Congress of Cities Hosts City Mobile Workhops

Magazine article Nation's Cities Weekly

Congress of Cities Hosts City Mobile Workhops

Article excerpt

Following is a list of host city mobile workshops along with descriptions, dates and times that will be taking place during the Congress of Cities this December 9-13 in Nashville, Tennessee.

DRUG COURT PROGRAM

Substance Abuse Treatment Alternatives

In 1995, Nashville's criminal court judges became determined to do something about the repeat offenders cycling through their courts About 80 percent of the cases involved either drugs or alcohol. It was apparent to the judges that the recidivism rate for persons appearing before them with a chemical dependency problem was extremely high.

Their response was a residential treatment facility where criminals would serve time but also receive chemical dependency counseling, assistance for job training, medical attention and other care that could contribute to break the cycle of dependency and criminal activity.

Today the program has a five-year track record that has gained attention from cities across the United States with a desire to replicate residential treatment. While the national recidivism rate remains at almost 70 percent, Nashville has cut the repeat offender rate of criminal addicts to 13 percent.

Wednesday, December 10, 1 p.m.-4 p.m. Friday, December 12, 1 p.m.-4 p.m.

FEEL THE ENERGY

Metro Nashville's District Energy System

In 1999, Metro Nashville conducted a study to review Nashville's waste-to-energy plant. After finding that the cost of garbage disposal was too high and the plant's operations unreliable, a plan was created to phase out Nashville Thermal, which has operated since 1974.

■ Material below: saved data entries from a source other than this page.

(* ===== verification/Parens.v ===== *)
(** * Parens: parenthesis structure of generated code

    The serialiser writes nested [dict(...)] calls.  This file has the scan
    that follows the nesting depth of a text, [paren_scan], the predicate
    [balanced], and their behaviour under the operations the serialiser
    builds its text with: concatenation, [join] and [repeat].  The scan looks
    at the characters only: a parenthesis inside a quoted literal counts like
    any other. *)

From S2P Require Import Prelude PyStr.

(** ** The scan *)

(** [paren_scan s depth]: the nesting depth after [s], starting at [depth];
    [None] when a [)] closes a parenthesis that was never opened. *)
Fixpoint paren_scan (s : str) (depth : nat) : option nat :=
  match s with
  | [] => Some depth
  | c :: s' =>
      if bool_decide (c = "("%char) then paren_scan s' (S depth)
      else if bool_decide (c = ")"%char) then
        match depth with
        | O => None
        | S depth' => paren_scan s' depth'
        end
      else paren_scan s' depth
  end.

(** [paren_max s depth]: the greatest depth reached while scanning [s] from
    [depth], [depth] itself included. *)
Fixpoint paren_max (s : str) (depth : nat) : nat :=
  match s with
  | [] => depth
  | c :: s' =>
      if bool_decide (c = "("%char) then
        Nat.max depth (paren_max s' (S depth))
      else if bool_decide (c = ")"%char) then
        Nat.max depth (paren_max s' (Nat.pred depth))
      else paren_max s' depth
  end.

Definition balanced (s : str) : Prop := paren_scan s 0 = Some 0%nat.

Definition paren_free (s : str) : Prop :=
  Forall (fun c => c <> "("%char /\ c <> ")"%char) s.

#[export] Instance balanced_dec s : Decision (balanced s).
Proof. unfold balanced. apply _. Defined.

#[export] Instance paren_free_dec s : Decision (paren_free s).
Proof. unfold paren_free. apply _. Defined.

(** ** Concatenation *)

Lemma paren_scan_app s t d :
  paren_scan (s ++ t) d = paren_scan s d ≫= paren_scan t.
Proof.
  revert d. induction s as [|c s IH]; intros d; simpl; [done|].
  destruct (bool_decide (c = "("%char)); [done|].
  destruct (bool_decide (c = ")"%char)); [|done]. by destruct d.
Qed.

Lemma paren_scan_shift s d d' k :
  paren_scan s d = Some d' -> paren_scan s (d + k) = Some (d' + k)%nat.
Proof.
  revert d. induction s as [|c s IH]; intros d; simpl.
  - by intros [= ->].
  - destruct (bool_decide (c = "("%char)); [apply (IH (S d))|].
    destruct (bool_decide (c = ")"%char)); [|apply IH].
    destruct d as [|d]; [done|]. apply IH.
Qed.

Lemma balanced_scan s d : balanced s -> paren_scan s d = Some d.
Proof. intros H. apply (paren_scan_shift s 0 0 d) in H. by rewrite Nat.add_0_l in H. Qed.

Lemma paren_free_scan s d : paren_free s -> paren_scan s d = Some d.
Proof.
  intros H. revert d. induction H as [|c s [? ?] _ IH]; intros d; simpl; [done|].
  by rewrite !bool_decide_eq_false_2.
Qed.

Lemma paren_free_balanced s : paren_free s -> balanced s.
Proof. apply paren_free_scan. Qed.

Lemma balanced_nil : balanced [].
Proof. reflexivity. Qed.

Lemma balanced_app s t : balanced s -> balanced t -> balanced (s ++ t).
Proof. unfold balanced. intros Hs Ht. by rewrite paren_scan_app, Hs. Qed.

(** A balanced text in parentheses, after a name without parentheses. *)
Lemma balanced_call f s t :
  paren_free f -> balanced s -> balanced t -> balanced (f ++ "(" ++ s ++ ")" ++ t).
Proof.
  intros Hf Hs Ht. unfold balanced.
  rewrite paren_scan_app, (paren_free_scan f) by done. simpl.
  rewrite paren_scan_app, (balanced_scan s) by done. simpl.
  apply Ht.
Qed.

Lemma balanced_join sep l :
  balanced sep -> Forall balanced l -> balanced (join sep l).
Proof.
  intros Hsep. induction 1 as [|x l Hx Hl IH]; [done|].
  destruct l as [|y l]; [done|]. rewrite join_cons. by repeat apply balanced_app.
Qed.

Lemma paren_free_app s t : paren_free (s ++ t) <-> paren_free s /\ paren_free t.
Proof. apply Forall_app. Qed.

Lemma paren_free_repeat s n : paren_free s -> paren_free (repeat s n).
Proof.
  intros Hs. unfold repeat. induction (Z.to_nat n); simpl; [constructor|].
  by apply paren_free_app.
Qed.

(** ** Depth *)

Lemma paren_max_ge s d : (d <= paren_max s d)%nat.
Proof.
  revert d. induction s as [|c s IH]; intros d; simpl; [done|].
  destruct (bool_decide (c = "("%char)); [lia|].
  destruct (bool_decide (c = ")"%char)); [lia | apply IH].
Qed.

Lemma paren_max_app s t d d' :
  paren_scan s d = Some d' ->
  paren_max (s ++ t) d = Nat.max (paren_max s d) (paren_max t d').
Proof.
  revert d. induction s as [|c s IH]; intros d; simpl.
  - intros [= <-]. pose proof (paren_max_ge t d). lia.
  - destruct (bool_decide (c = "("%char)).
    { intros H. rewrite (IH _ H). lia. }
    destruct (bool_decide (c = ")"%char)); [|apply IH].
    destruct d as [|d]; [done|]. intros H. simpl. rewrite (IH _ H). lia.
Qed.

Lemma paren_max_shift s d d' k :
  paren_scan s d = Some d' -> paren_max s (d + k) = (paren_max s d + k)%nat.
Proof.
  revert d. induction s as [|c s IH]; intros d; simpl; [done|].
  destruct (bool_decide (c = "("%char)).
  { intros H. pose proof (IH (S d) H) as E. simpl in E. rewrite E. lia. }
  destruct (bool_decide (c = ")"%char)); [|apply IH].
  destruct d as [|d]; [done|]. intros H. simpl. rewrite (IH d H). lia.
Qed.

Lemma paren_free_max s d : paren_free s -> paren_max s d = d.
Proof.
  intros H. revert d. induction H as [|c s [? ?] _ IH]; intros d; simpl; [done|].
  by rewrite !bool_decide_eq_false_2.
Qed.

Lemma paren_max_balanced_app s t d :
  balanced s -> paren_max (s ++ t) d = Nat.max (paren_max s d) (paren_max t d).
Proof. intros Hs. apply paren_max_app, balanced_scan, Hs. Qed.

Lemma paren_max_free_app s t d :
  paren_free s -> paren_max (s ++ t) d = paren_max t d.
Proof.
  intros Hs. rewrite paren_max_balanced_app by by apply paren_free_balanced.
  rewrite paren_free_max by done. pose proof (paren_max_ge t d). lia.
Qed.

Lemma paren_max_app_free s t d :
  balanced s -> paren_free t -> paren_max (s ++ t) d = paren_max s d.
Proof.
  intros Hs Ht. rewrite paren_max_balanced_app by done.
  rewrite (paren_free_max t) by done. pose proof (paren_max_ge s d). lia.
Qed.

Lemma paren_max_balanced_shift s d :
  balanced s -> paren_max s d = (paren_max s 0 + d)%nat.
Proof. intros Hs. apply (paren_max_shift s 0 0 d Hs). Qed.

Lemma paren_max_call f s t d :
  paren_free f -> balanced s -> paren_free t ->
  paren_max (f ++ "(" ++ s ++ ")" ++ t) d = (S (paren_max s 0) + d)%nat.
Proof.
  intros Hf Hs Ht. rewrite paren_max_free_app by done. simpl.
  rewrite paren_max_balanced_app by done. simpl.
  rewrite (paren_free_max t) by done.
  rewrite (paren_max_balanced_shift s (S d)) by done.
  pose proof (paren_max_ge s 0). lia.
Qed.

Lemma paren_max_join sep l d :
  paren_free sep -> Forall balanced l ->
  paren_max (join sep l) d = foldr (fun x m => Nat.max (paren_max x d) m) d l.
Proof.
  intros Hsep. induction 1 as [|x l Hx Hl IH]; [done|].
  destruct l as [|y l].
  - simpl. pose proof (paren_max_ge x d). lia.
  - rewrite join_cons, paren_max_balanced_app by done.
    rewrite paren_max_free_app by done. rewrite IH. done.
Qed.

In the summer of 2004, a new District Energy System, fueled by natural gas and electricity, will replace Nashville's trash incinerator. The DES system is projected to save Nashville nearly $67 million in its first 10 years of operation while also providing environmental advantages and opening 12 acres of riverfront property for desirable development.

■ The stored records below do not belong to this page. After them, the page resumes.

(* ===== verification/TabNameLoop.v ===== *)
(** * TabNameLoop: the probing loop of [get_new_graph_tab_name] as a
    transition system

    The [while] loop of [graph_utils.py] (lines 137-144) has two variables,
    [graph_number_indicator] and [new_graph_name]; [probe_state] is their
    record and [probe_body] one evaluation of the test and of the body.
    [probe] of [GraphTabName] is the run of this system on fuel
    ([probe_iterate]).

    The invariant of the run is [probe_inv]: the name is the one of the
    counter, and every number from the start up to the counter is taken.
    With the pigeonhole lemma it bounds the counter by the number of
    records, which gives the measure.  Theorems: every state reachable from
    the initial one satisfies the invariant; the loop is strongly
    normalising from every state, the initial one or not; from the initial
    state the run reaches, after as many steps as the number it returns, the
    exit with the result of [get_new_graph_tab_name].

    Since the loop ends from every state, the function can be written
    without fuel: [probe_loop] is the loop as a total function and
    [get_new_graph_tab_name_wf] the function with the result type of the
    source, a name or the [KeyError].  The function on fuel returns its
    value ([get_new_graph_tab_name_wf_eq]). *)

From stdpp Require Import relations gmap.
From S2P Require Import Prelude Loop PyStr PyValue GraphTabName.

(** ** The loop *)

Record probe_state : Type := ProbeState {
  graph_number_indicator : Z;
  new_graph_name : str
}.

(** Lines 137-138: the variables before the loop. *)
Definition probe_init : probe_state :=
  let graph_number_indicator := 0 in
  {| graph_number_indicator := graph_number_indicator;
     new_graph_name := graph_name graph_number_indicator |}.

Section Probe.
Context (all_graph_names : list pyval).
Implicit Types (s : probe_state) (start : Z).

(** Lines 140-144: the test of the [while], its body, and the exit to the
    [return]. *)
Definition probe_body s : probe_state + str :=
  if in_names (new_graph_name s) all_graph_names then
    let graph_number_indicator := graph_number_indicator s + 1 in
    inl {| graph_number_indicator := graph_number_indicator;
           new_graph_name := graph_name graph_number_indicator |}
  else inr (new_graph_name s).

(** The invariant of a run whose counter started at [start]. *)
Definition probe_inv start s : Prop :=
  start <= graph_number_indicator s /\
  new_graph_name s = graph_name (graph_number_indicator s) /\
  forall k, start <= k < graph_number_indicator s ->
    in_names (graph_name k) all_graph_names = true.

(** What is left of the candidates [start .. start + length]. *)
Definition probe_measure start s : nat :=
  Z.to_nat (start + Z.of_nat (length all_graph_names) - graph_number_indicator s).

(** ** The loop and its run on fuel *)

Lemma probe_iterate fuel graph_number_indicator new_graph_name :
  probe fuel all_graph_names graph_number_indicator new_graph_name =
  iterate probe_body fuel (ProbeState graph_number_indicator new_graph_name).
Proof.
  revert graph_number_indicator new_graph_name.
  induction fuel as [|fuel IH]; intros g name; [done|].
  simpl. unfold probe_body. simpl. destruct (in_names name all_graph_names); [|done].
  apply IH.
Qed.

Lemma probe_step_inv s s' :
  step probe_body s s' <->
  in_names (new_graph_name s) all_graph_names = true /\
  s' = ProbeState (graph_number_indicator s + 1)
         (graph_name (graph_number_indicator s + 1)).
Proof.
  rewrite step_iff. unfold probe_body.
  destruct (in_names _ _); split; try done; [by intros [= <-] | by intros [_ ->] |].
  by intros [? _].
Qed.

Lemma probe_exits_inv s name :
  exits probe_body s name <->
  in_names (new_graph_name s) all_graph_names = false /\ name = new_graph_name s.
Proof.
  unfold exits, probe_body.
  destruct (in_names _ _); split; try done; [by intros [? _] | by intros [= <-] |].
  by intros [_ ->].
Qed.

(** ** The invariant *)

(** Under the invariant the counter has not passed the candidates. *)
Lemma probe_inv_bound start s :
  probe_inv start s ->
  graph_number_indicator s <= start + Z.of_nat (length all_graph_names).
Proof.
  intros (Hs & _ & Htaken).
  destruct (free_name_from all_graph_names start) as (m & Hm & Hfree).
  destruct (Z.le_gt_cases (graph_number_indicator s) m) as [?|Hlt]; [lia|].
  rewrite Htaken in Hfree by lia. done.
Qed.

(** A step keeps the invariant and uses up a candidate. *)
Lemma probe_step_decreases start s s' :
  probe_inv start s -> step probe_body s s' ->
  probe_inv start s' /\ (probe_measure start s' < probe_measure start s)%nat.
Proof.
  intros (Hs & Hname & Htaken) [Hin ->]%probe_step_inv.
  assert (Hinv : probe_inv start
            (ProbeState (graph_number_indicator s + 1)
               (graph_name (graph_number_indicator s + 1)))).
  { split_and!; simpl; [lia | done |]. intros k Hk.
    destruct (decide (k = graph_number_indicator s)) as [->|]; [by rewrite <- Hname|].
    apply Htaken. lia. }
  split; [done|]. apply probe_inv_bound in Hinv. unfold probe_measure. simpl in *. lia.
Qed.

Lemma probe_init_inv : probe_inv 0 probe_init.
Proof. split_and!; simpl; [lia | done | lia]. Qed.

(** The counter counts the steps. *)
Lemma probe_nsteps_counter k s s' :
  nsteps (step probe_body) k s s' ->
  graph_number_indicator s' = graph_number_indicator s + Z.of_nat k.
Proof.
  induction 1 as [|k s s1 s' [_ ->]%probe_step_inv _ IH]; [lia|].
  simpl in IH. lia.
Qed.

(** The run from the initial state, in full. *)
Lemma probe_run :
  exists k s,
    (k <= length all_graph_names)%nat /\
    nsteps (step probe_body) k probe_init s /\
    graph_number_indicator s = Z.of_nat k /\
    first_free all_graph_names 0 (Z.of_nat k) /\
    exits probe_body s (graph_name (Z.of_nat k)) /\
    probe (S (length all_graph_names)) all_graph_names 0 (graph_name 0) =
      Some (graph_name (Z.of_nat k)).
Proof.
  destruct (measure_iterate probe_body (probe_inv 0) (probe_measure 0)
              (probe_step_decreases 0) probe_init probe_init_inv)
    as (k & s & name & Hk & Hsteps & Hinv & Hex & Hit).
  pose proof (probe_nsteps_counter _ _ _ Hsteps) as Hg.
  change (graph_number_indicator probe_init) with 0 in Hg. rewrite Z.add_0_l in Hg.
  apply probe_exits_inv in Hex as Hex'. destruct Hex' as [Hfree ->].
  destruct Hinv as (_ & Hname & Htaken). rewrite Hname, Hg in *.
  assert (probe_measure 0 probe_init = length all_graph_names) as Hm
    by (unfold probe_measure; simpl; lia).
  rewrite Hm in *. exists k, s. split_and!; [done.. | | done |].
  - split_and!; [lia | done | done].
  - rewrite probe_iterate. exact Hit.
Qed.

(** ** Theorems *)

(** Reachable states satisfy the invariant. *)
Lemma probe_reachable s :
  rtc (step probe_body) probe_init s ->
  probe_inv 0 s /\
  0 <= graph_number_indicator s <= Z.of_nat (length all_graph_names).
Proof.
  intros Hr.
  assert (probe_inv 0 s) as Hinv.
  { eapply (rtc_invariant probe_body (probe_inv 0)); [|apply probe_init_inv|done].
    intros s1 s2 H1 H12. by destruct (probe_step_decreases 0 s1 s2). }
  split; [done|]. pose proof (probe_inv_bound 0 s Hinv). destruct Hinv. lia.
Qed.

(** Every state the loop reaches from its initial state satisfies the
    invariant: the name is [graph<counter>], every smaller number names a
    tab, and the counter is at most the number of names collected. *)
Theorem probe_reachable_inv s :
  rtc (step probe_body) probe_init s ->
  probe_inv 0 s /\
  0 <= graph_number_indicator s <= Z.of_nat (length all_graph_names).
Proof. apply probe_reachable. Qed.

Lemma probe_sn s : sn (step probe_body) s.
Proof.
  constructor. intros s' [_ ->]%probe_step_inv.
  apply (measure_sn probe_body (probe_inv (graph_number_indicator s + 1))
           (probe_measure (graph_number_indicator s + 1))
           (probe_step_decreases _)).
  split_and!; simpl; [lia | done | lia].
Qed.

(** The loop ends from every state of its variables, not only from the
    initial one: the step relation is strongly normalising, because the
    names it tries are distinct and the collected names are finitely
    many. *)
Theorem probe_terminates_everywhere s : sn (step probe_body) s.
Proof. apply probe_sn. Qed.

End Probe.

(** ** The function without fuel *)

(** Lines 137-144 as a total function: the loop from its initial state, by
    recursion on the proof that it ends. *)
Definition probe_loop (all_graph_names : list pyval) : str :=
  loop (probe_body all_graph_names) (probe_sn all_graph_names) probe_init.

(** [get_new_graph_tab_name] with the type the source gives it: a name, or
    the [KeyError] of a record without a tab name. *)
Definition get_new_graph_tab_name_wf
    (graph_data_dict : list (str * gmap str pyval)) : result str :=
  all_graph_names ← collect_graph_names graph_data_dict;
  Ok (probe_loop all_graph_names).

Lemma probe_probe_loop all_graph_names :
  probe (S (length all_graph_names)) all_graph_names 0 (graph_name 0) =
  Some (probe_loop all_graph_names).
Proof.
  rewrite probe_iterate. unfold probe_loop.
  rewrite <- (measure_iterate_loop _ _ _ (probe_step_decreases all_graph_names 0)
                (probe_sn all_graph_names) probe_init (probe_init_inv all_graph_names)).
  do 2 f_equal. unfold probe_measure. simpl. lia.
Qed.

Lemma get_new_graph_tab_name_fuel graph_data_dict :
  get_new_graph_tab_name graph_data_dict =
  Some <$> get_new_graph_tab_name_wf graph_data_dict.
Proof.
  unfold get_new_graph_tab_name, get_new_graph_tab_name_wf.
  destruct (collect_graph_names graph_data_dict) as [all_graph_names|e]; [|done].
  rewrite !bind_Ok. cbv zeta. by rewrite probe_probe_loop.
Qed.

(** The function on fuel is the total function: the fuel it is given never
    runs out, on any dictionary. *)
Theorem get_new_graph_tab_name_wf_eq graph_data_dict :
  get_new_graph_tab_name graph_data_dict =
  Some <$> get_new_graph_tab_name_wf graph_data_dict.
Proof. apply get_new_graph_tab_name_fuel. Qed.

(** The total function returns the name of the first free number. *)
Lemma probe_loop_first_free all_graph_names :
  exists n, probe_loop all_graph_names = graph_name n /\
    first_free all_graph_names 0 n.
Proof.
  destruct (probe_run all_graph_names) as (k & _ & _ & _ & _ & Hfree & _ & Hp).
  rewrite probe_probe_loop in Hp. injection Hp as ->. by exists (Z.of_nat k).
Qed.

(** C11. When every record has a tab name, the loop started on the collected
    names eventually leaves through the [return]: it reaches a state in
    which the test fails, whose counter is at most the number of records,
    and whose name is the result of [get_new_graph_tab_name]. *)
Theorem get_new_graph_tab_name_eventually
    (graph_data_dict : list (str * gmap str pyval)) all_graph_names :
  collect_graph_names graph_data_dict = Ok all_graph_names ->
  eventually (probe_body all_graph_names)
    (fun s =>
       exits (probe_body all_graph_names) s (new_graph_name s) /\
       0 <= graph_number_indicator s <= Z.of_nat (length graph_data_dict) /\
       get_new_graph_tab_name graph_data_dict = Ok (Some (new_graph_name s)))
    probe_init.
Proof.
  intros Hc. destruct (probe_run all_graph_names)
    as (k & s & Hk & Hsteps & Hg & _ & Hex & Hp).
  apply eventually_rtc. exists s. split; [by eapply rtc_nsteps_2|].
  apply probe_exits_inv in Hex as Hex'. destruct Hex' as [_ Hname].
  rewrite <- Hname. split_and!; [done | lia | | ].
  - rewrite <- (collect_graph_names_length _ _ Hc). lia.
  - unfold get_new_graph_tab_name. rewrite Hc, bind_Ok. cbv zeta. by rewrite Hp.
Qed.

(** The number of iterations is the number in the name returned: the
    loop takes exactly [n] steps to return [graph<n>], and [n] is the first
    free number. *)
Theorem probe_iterations all_graph_names k s name :
  nsteps (step (probe_body all_graph_names)) k probe_init s ->
  exits (probe_body all_graph_names) s name ->
  name = graph_name (Z.of_nat k) /\
  first_free all_graph_names 0 (Z.of_nat k) /\
  (k <= length all_graph_names)%nat.
Proof.
  intros Hsteps [Hfree ->]%probe_exits_inv.
  destruct (probe_reachable all_graph_names s) as [(_ & Hname & Htaken) Hb];
    [by eapply rtc_nsteps_2|].
  pose proof (probe_nsteps_counter _ _ _ _ Hsteps) as Hg.
  change (graph_number_indicator probe_init) with 0 in Hg. rewrite Z.add_0_l in Hg.
  rewrite Hname, Hg in *. split_and!; [done | | lia].
  split_and!; [lia | done | done].
Qed.

(** ** Concrete runs *)

Lemma probe_reachable_inv_witness :
  probe_inv [Scalar (SStr "graph0")] 0 (ProbeState 1 "graph1") /\
  0 <= 1 <= 1.
Proof.
  apply (probe_reachable_inv [Scalar (SStr "graph0")] (ProbeState 1 "graph1")).
  apply rtc_once. by constructor.
Defined.

Lemma get_new_graph_tab_name_eventually_witness :
  eventually (probe_body [Scalar (SStr "graph0"); Scalar (SStr "graph2")])
    (fun s =>
       exits (probe_body [Scalar (SStr "graph0"); Scalar (SStr "graph2")]) s
         (new_graph_name s) /\
       0 <= graph_number_indicator s <= Z.of_nat (length example_tabs) /\
       get_new_graph_tab_name example_tabs = Ok (Some (new_graph_name s)))
    probe_init.
Proof.
  apply (get_new_graph_tab_name_eventually example_tabs). by vm_compute.
Defined.

Lemma probe_iterations_witness :
  ("graph1" : str) = graph_name (Z.of_nat 1) /\
  first_free [Scalar (SStr "graph0"); Scalar (SStr "graph2")] 0 (Z.of_nat 1) /\
  (1 <= 2)%nat.
Proof.
  apply (probe_iterations [Scalar (SStr "graph0"); Scalar (SStr "graph2")] 1
           (ProbeState 1 "graph1") "graph1").
  - apply nsteps_once. by constructor.
  - reflexivity.
Defined.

Wednesday, December 10, 9 a.m.-Noon Friday, December 12, 1 p.m.-4 p.m.

NASHVILLE PUBLIC LIBRARY SYSTEM

A Library System For A New Century

This workshop will begin in the spectacular new main library building designed by Robert AM Stern Architects. Over the past four years, the Nashville Public Library System has been rejuvenated with new facilities, increased technology and programs that connect it to citizens in dynamic ways.

The Library System has the potential to impact a significant number of youngsters, reaching 150,000 children a year through its story times and program. The public library has undertaken an ambitious initiative, "Bringing Books to Life," to foster children's pre-school literacy.

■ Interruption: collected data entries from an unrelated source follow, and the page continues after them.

(** The greatest [dict_depth] among the values of a dictionary. *)
Definition items_depth (param_dict : list (str * pyval)) : nat :=
  foldr (fun kv d => Nat.max (dict_depth kv.2) d) 0%nat param_dict.

(** A value of the dictionary is itself a dictionary. *)
Definition has_nested (param_dict : list (str * pyval)) : Prop :=
  exists key items, (key, Dict items) ∈ param_dict.

(** ** The loop computes the reference text *)

Lemma code_chunk_Dict level key param_dict :
  code_chunk level key (Dict param_dict) =
    key ++ " = " ++ param_dict_to_code param_dict (level + 1) false.
Proof. reflexivity. Qed.

Lemma code_chunk_Scalar level key x :
  code_chunk level key (Scalar x) =
    key ++ "=" ++ column_header_to_transpiled_code x.
Proof. reflexivity. Qed.

(** The loop invariant: after some items, the loop appends the remaining
    entries, each preceded by the separator unless it is the very first. *)
Lemma for_items_join T N level items code value_num :
  0 <= value_num ->
  for_items (code_chunk level) T N level items code value_num =
    code ++
    (if (negb (value_num =? 0)) && negb (bool_decide (items = []))
     then ", " ++ N else []) ++
    join (", " ++ N) (entries T level items).
Proof.
  revert code value_num.
  induction items as [|[key value] items IH]; intros code value_num Hn.
  - simpl. by rewrite andb_false_r, app_nil_r.
  - cbn [for_items]. rewrite IH by lia. clear IH.
    rewrite andb_true_r.
    replace (value_num + 1 =? 0) with false by lia. simpl negb.
    destruct items as [|kv items]; simpl; destruct (value_num =? 0);
      by str_norm.
Qed.

(** The loop with its counter computes the reference text. *)
Lemma param_dict_to_code_spec param_dict level as_single_line :
  param_dict_to_code param_dict level as_single_line =
    code_spec param_dict level as_single_line.
Proof.
  unfold param_dict_to_code, dict_to_code, code_spec.
  rewrite for_items_join by lia.
  destruct (level =? 0); by str_norm.
Qed.

(** The two shapes of the text: bare at the top level, a [dict(...)] call
    below it. *)
Lemma code_spec_top param_dict as_single_line :
  code_spec param_dict 0 as_single_line =
    (if as_single_line then [] else NEWLINE) ++
    join (", " ++ (if as_single_line then [] else NEWLINE))
      (entries (if as_single_line then [] else TAB) 0 param_dict) ++
    (if as_single_line then [] else NEWLINE).
Proof. reflexivity. Qed.

Lemma code_spec_nested param_dict level as_single_line :
  level <> 0 ->
  code_spec param_dict level as_single_line =
    "dict" ++ "(" ++
    ((if as_single_line then [] else NEWLINE) ++
     join (", " ++ (if as_single_line then [] else NEWLINE))
       (entries (if as_single_line then [] else TAB) level param_dict) ++
     (if as_single_line then [] else NEWLINE) ++
     repeat (if as_single_line then [] else TAB) level) ++ ")" ++ [].
Proof.
  intros Hl. unfold code_spec. destruct (Z.eqb_spec level 0); [done|]. by str_norm.
Qed.

(** C1. [param_dict_to_code] returns the items joined by a comma, a space
    and the line break of the layout, each item indented by [level + 1] tabs
    and written [key=literal] for a scalar and [key = dict(...)] for a
    dictionary; at the top level the text is put between two line breaks,
    below it between [dict(] and the line break, the indentation and [)].
    The loop with its counter puts the separator between the items and
    nowhere else, for every dictionary, level and layout. *)
Theorem param_dict_to_code_join param_dict level (as_single_line : bool) :
  let NEWLINE_CONSTANT : str := if as_single_line then [] else NEWLINE in
  let TAB_CONSTANT : str := if as_single_line then [] else TAB in
  let items :=
    join (", " ++ NEWLINE_CONSTANT)
      ((fun kv => repeat TAB_CONSTANT (level + 1) ++ code_chunk level kv.1 kv.2)
         <$> param_dict) in
  param_dict_to_code param_dict level as_single_line =
    if level =? 0 then NEWLINE_CONSTANT ++ items ++ NEWLINE_CONSTANT
    else "dict(" ++ NEWLINE_CONSTANT ++ items ++ NEWLINE_CONSTANT ++
         repeat TAB_CONSTANT level ++ ")".
Proof.
  cbv zeta. rewrite param_dict_to_code_spec. unfold code_spec, entries.
  destruct (level =? 0); by str_norm.
Qed.

(** ** Line breaks *)

(** Every character of the serialised text satisfies [P] when the fixed
    tokens, the layout characters in use and every chunk do. *)
Lemma Forall_code_spec (P : ascii -> Prop) param_dict level as_single_line :
  Forall P ("dict(" ++ ", " ++ ")") ->
  (as_single_line = false -> Forall P (NEWLINE ++ TAB)) ->
  Forall (fun kv => Forall P (code_chunk level kv.1 kv.2)) param_dict ->
  Forall P (code_spec param_dict level as_single_line).
Proof.
  intros Htok Hws Hchunks. unfold code_spec.
  assert (Hnl : Forall P (if as_single_line then [] else NEWLINE)).
  { destruct as_single_line; [constructor|].
    by destruct (proj1 (Forall_app _ _ _) (Hws eq_refl)). }
  assert (Htab : forall n, Forall P (repeat (if as_single_line then [] else TAB) n)).
  { intros n. apply Forall_repeat. destruct as_single_line; [constructor|].
    by destruct (proj1 (Forall_app _ _ _) (Hws eq_refl)). }
  apply Forall_app in Htok as [Hopen [Hsep Hclose]%Forall_app].
  rewrite !Forall_app. split_and!.
  - destruct (level =? 0); [done|]. by apply Forall_app.
  - apply Forall_join; [by apply Forall_app|].
    unfold entries. apply Forall_fmap. eapply Forall_impl; [exact Hchunks|].
    intros kv Hkv. simpl. by apply Forall_app.
  - destruct (level =? 0); [done|]. by rewrite !Forall_app.
Qed.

The program, a collaboration among four affiliated United Way agencies and the public library, includes measurable results and is a model program that can be replicated in other communities.

Wednesday, December 10, 1 p.m.-4 p.m. Friday, December 12, 1 p.m.-4 p.m.

THE FUTURE BEGINS WITH YOUTH

The Mayor's Office of Children and Youth was created in July 2002 to improve communication, coordination and collaboration among government, nonprofit and private agencies serving Nashville's youngest citizens.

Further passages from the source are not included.